Flood waters are receding in Bosnia and Herzegovina and in Serbia, but it will be a long time before farmers recover from the loss of crops, livestock, animal feed, and valuable agricultural equipment and infrastructure. On a visit to both countries this week, FAO’s top executive in the region expressed his strong commitment: FAO is here to assist and make its technical and operational expertise available to the governments in coping with the disaster.
Assistant Director-General and Regional Representative Vladimir Rakhmanin visited farming areas hit by severe flooding due to extraordinary rainfall in mid-May. He joined FAO teams that have been on the ground in both countries since the days immediately following the flooding.
He also met with Ministry of Agriculture and other national officials, as well as donor representatives, in both Sarajevo and Belgrade.
“We are on the ground in both countries, supporting the relief efforts, working with national authorities, with local government and with the farmers,” Rakhmanin said. “The international community is united to provide support.” In a meeting with the Deputy Prime Minister in Belgrade, Rakhmanin reiterated FAO’s commitment to complement efforts made by the Government of Serbia towards recovery and rehabilitation of the agriculture sector.

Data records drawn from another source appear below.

(** * gen_blas.py: the BLAS surface generator of libgpuarray

    A shallow embedding of [gen_blas.py]: the argument model, the three
    operation descriptors, the renderers of the five generated artifacts,
    the generated C function [GpuArray_r<op>] (the validating pipeline of
    [ARRAYBLAS_TMPL]) and the high-level Cython binding of
    [BLAS_PYX_TMPL]. *)

From Stdlib Require Import String Ascii List ZArith QArith Bool Lia.
Import ListNotations.
Open Scope string_scope.

(* ------------------------------------------------------------------ *)
(** ** String helpers (Python's [str.lower], [s[-1]], [', '.join]) *)

Definition ascii_lower (c : ascii) : ascii :=
  let n := nat_of_ascii c in
  if (65 <=? n)%nat && (n <=? 90)%nat then ascii_of_nat (n + 32) else c.

Fixpoint lower (s : string) : string :=
  match s with
  | EmptyString => EmptyString
  | String c s' => String (ascii_lower c) (lower s')
  end.

Definition ascii_upper (c : ascii) : ascii :=
  let n := nat_of_ascii c in
  if (97 <=? n)%nat && (n <=? 122)%nat then ascii_of_nat (n - 32) else c.

Fixpoint upper (s : string) : string :=
  match s with
  | EmptyString => EmptyString
  | String c s' => String (ascii_upper c) (upper s')
  end.

(** [s[-1]] as a one-character string; Python raises on the empty string,
    which no descriptor name is. *)
Fixpoint last_char (s : string) : string :=
  match s with
  | EmptyString => EmptyString
  | String c EmptyString => String c EmptyString
  | String _ s' => last_char s'
  end.

Fixpoint join (sep : string) (l : list string) : string :=
  match l with
  | [] => ""
  | [x] => x
  | x :: l' => x ++ sep ++ join sep l'
  end.

(* ------------------------------------------------------------------ *)
(** ** Argument model (classes [Argument], [ScalarArg], [scalar], [size],
    [inc], [trans], [ArrayArg], [matrix], [vector]) *)

Inductive ArgClass := Cscalar | Csize | Cinc | Ctrans | Cmatrix | Cvector.

Definition ArgClass_eqb (a b : ArgClass) : bool :=
  match a, b with
  | Cscalar, Cscalar | Csize, Csize | Cinc, Cinc | Ctrans, Ctrans
  | Cmatrix, Cmatrix | Cvector, Cvector => true
  | _, _ => false
  end.

Record Argument := mkArg {
  arg_class : ArgClass;
  name : string;
  const : bool;
  pydef : option string;
  isoutput : bool
}.

(** Constructors as the descriptor table calls them. *)
Definition scalar (n : string) (pd : option string) : Argument :=
  mkArg Cscalar n false pd false.
Definition size (n : string) : Argument := mkArg Csize n false None false.
Definition inc (n : string) : Argument := mkArg Cinc n false None false.
Definition trans (n : string) : Argument := mkArg Ctrans n false None false.
(** [ArrayArg.__init__]: an output array gets [pydef = 'None']. *)
Definition array_arg (c : ArgClass) (n : string) (output : bool) : Argument :=
  mkArg c n false (if output then Some "None" else None) output.
Definition matrix (n : string) (output : bool) := array_arg Cmatrix n output.
Definition vector (n : string) (output : bool) := array_arg Cvector n output.

Definition ismatrix (a : Argument) : bool :=
  match arg_class a with Cmatrix => true | _ => false end.
Definition isarray (a : Argument) : bool :=
  match arg_class a with Cmatrix | Cvector => true | _ => false end.

(** Class attributes [ctype] and [tf_macro] of the [ScalarArg] subclasses. *)
Definition class_ctype (c : ArgClass) : string :=
  match c with
  | Csize => "size_t" | Cinc => "int" | Ctrans => "cb_transpose" | _ => ""
  end.
Definition tf_macro (c : ArgClass) : string :=
  match c with
  | Cscalar => "SCAL" | Csize => "SZ" | Cinc => "" | Ctrans => "TRANS" | _ => ""
  end.

Definition const_prefix (a : Argument) : string :=
  if const a then "const " else "".

(** [format_as_arg(ctype)]: low-level native parameter. *)
Definition format_as_arg (a : Argument) (ctype : string) : string :=
  match arg_class a with
  | Cscalar => const_prefix a ++ ctype ++ " " ++ name a
  | Csize | Cinc | Ctrans =>
      const_prefix a ++ class_ctype (arg_class a) ++ " " ++ name a
  | Cmatrix | Cvector => "gpudata *" ++ name a ++ ", size_t off" ++ name a
  end.

(** [format_as_call()]: forwarding expression in [generic_blas.inc.c]. *)
Definition format_as_call (a : Argument) : string :=
  match arg_class a with
  | Cmatrix | Cvector => "ARRAY(" ++ name a ++ ", dtype)"
  | c => tf_macro c ++ "(" ++ name a ++ ")"
  end.

(** [format_as_callarg(ctype)]: argument of the backend call in
    [gpuarray_array_blas.c]. *)
Definition format_as_callarg (a : Argument) (ctype : string) : string :=
  match arg_class a with
  | Cscalar => "(" ++ ctype ++ ")" ++ name a
  | Csize => lower (name a)
  | Cinc => last_char (name a) ++ "p->strides[0] / elsize"
  | Ctrans => name a
  | Cmatrix | Cvector =>
      name a ++ "p->data, " ++ name a ++ "p->offset / elsize"
  end.

(** [format_simple_arg(ctype, arraytype)]; [ScalarArg.format_simple_arg]
    is [ScalarArg.format_as_arg], [scalar]'s is [scalar.format_as_arg]. *)
Definition format_simple_arg (a : Argument) (ctype arraytype : string) : string :=
  match arg_class a with
  | Cmatrix | Cvector => arraytype ++ name a
  | _ => format_as_arg a ctype
  end.

(** [format_simple_call(arraypat)]: [arraypat % (name,)] for arrays, where
    the patterns used are ['%s'] and ['&%s.ga']. *)
Definition format_simple_call (a : Argument) (pre post : string) : string :=
  match arg_class a with
  | Cmatrix | Cvector => pre ++ name a ++ post
  | _ => name a
  end.

Definition with_default (s : string) (pd : option string) : string :=
  match pd with Some d => s ++ "=" ++ d | None => s end.

(** [format_pyarg()] (defined on [scalar] and [ArrayArg] only). *)
Definition format_pyarg (a : Argument) : string :=
  match arg_class a with
  | Cmatrix | Cvector => with_default ("GpuArray " ++ name a) (pydef a)
  | _ => with_default ("double " ++ name a) (pydef a)
  end.

(** [Dtype]: the element types, with their symbol letter. *)
Record Dtype := mkDtype { dt_name : string; c : string }.
Definition float := mkDtype "float" "s".
Definition double := mkDtype "double" "d".

(* ------------------------------------------------------------------ *)
(** ** The array runtime the generated C code runs against

    Constants of [gpuarray/array.h], [gpuarray/error.h] and
    [gpuarray/buffer_blas.h]; only distinctness of the codes matters. *)

Inductive typecode := GA_FLOAT | GA_DOUBLE | GA_OTHER_TYPE (n : nat).

Definition typecode_eqb (a b : typecode) : bool :=
  match a, b with
  | GA_FLOAT, GA_FLOAT | GA_DOUBLE, GA_DOUBLE => true
  | GA_OTHER_TYPE n, GA_OTHER_TYPE m => Nat.eqb n m
  | _, _ => false
  end.

Definition GA_NO_ERROR : Z := 0.
Definition GA_VALUE_ERROR : Z := 2.
Definition GA_INVALID_ERROR : Z := 4.
Definition GA_UNALIGNED_ERROR : Z := 12.
Definition GA_COPY_ERROR : Z := 13.

Definition GA_C_CONTIGUOUS : Z := 1.
Definition GA_F_CONTIGUOUS : Z := 2.
Definition GA_ALIGNED : Z := 256.

(** [flags & f] taken as a C truth value. *)
Definition flag_set (flags f : Z) : bool := negb (Z.land flags f =? 0)%Z.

Rakhmanin appealed to donor governments and agencies to remember the food and agriculture sector when making their decisions on financing recovery and reconstruction.
“The damage sustained by agriculture in both countries is extreme,” Rakhmanin said as he surveyed the situation in the Federation of Bosnia and Herzegovina and Republika Srpska, Bosnia and Herzegovina. “Until farmers can rebuild and get back to farming, it’s not just crops and livestock that are at risk. It’s rural communities, family livelihoods and food security.” In Bosnia and Herzegovina alone, FAO’s preliminary estimates put total damage to agriculture at about Euro 200 million.
For rapid deployment of technical expertise on the ground, particularly for post-disaster needs assessment, FAO is using its own funds. In parallel, the Organization is preparing and discussing technically adapted recovery projects with donor representatives in both countries. With donor financing, FAO interventions will reach more of the inundated areas and accelerate recovery for rural populations. Provision of animal feed and locally appropriate seed – for winter wheat and other crops – is among the top priorities for FAO assistance.
Both Serbia and Bosnia and Herzegovina have allocated funds from their national budgets for coping with the emergency, including provision of services and inputs to affected farmers.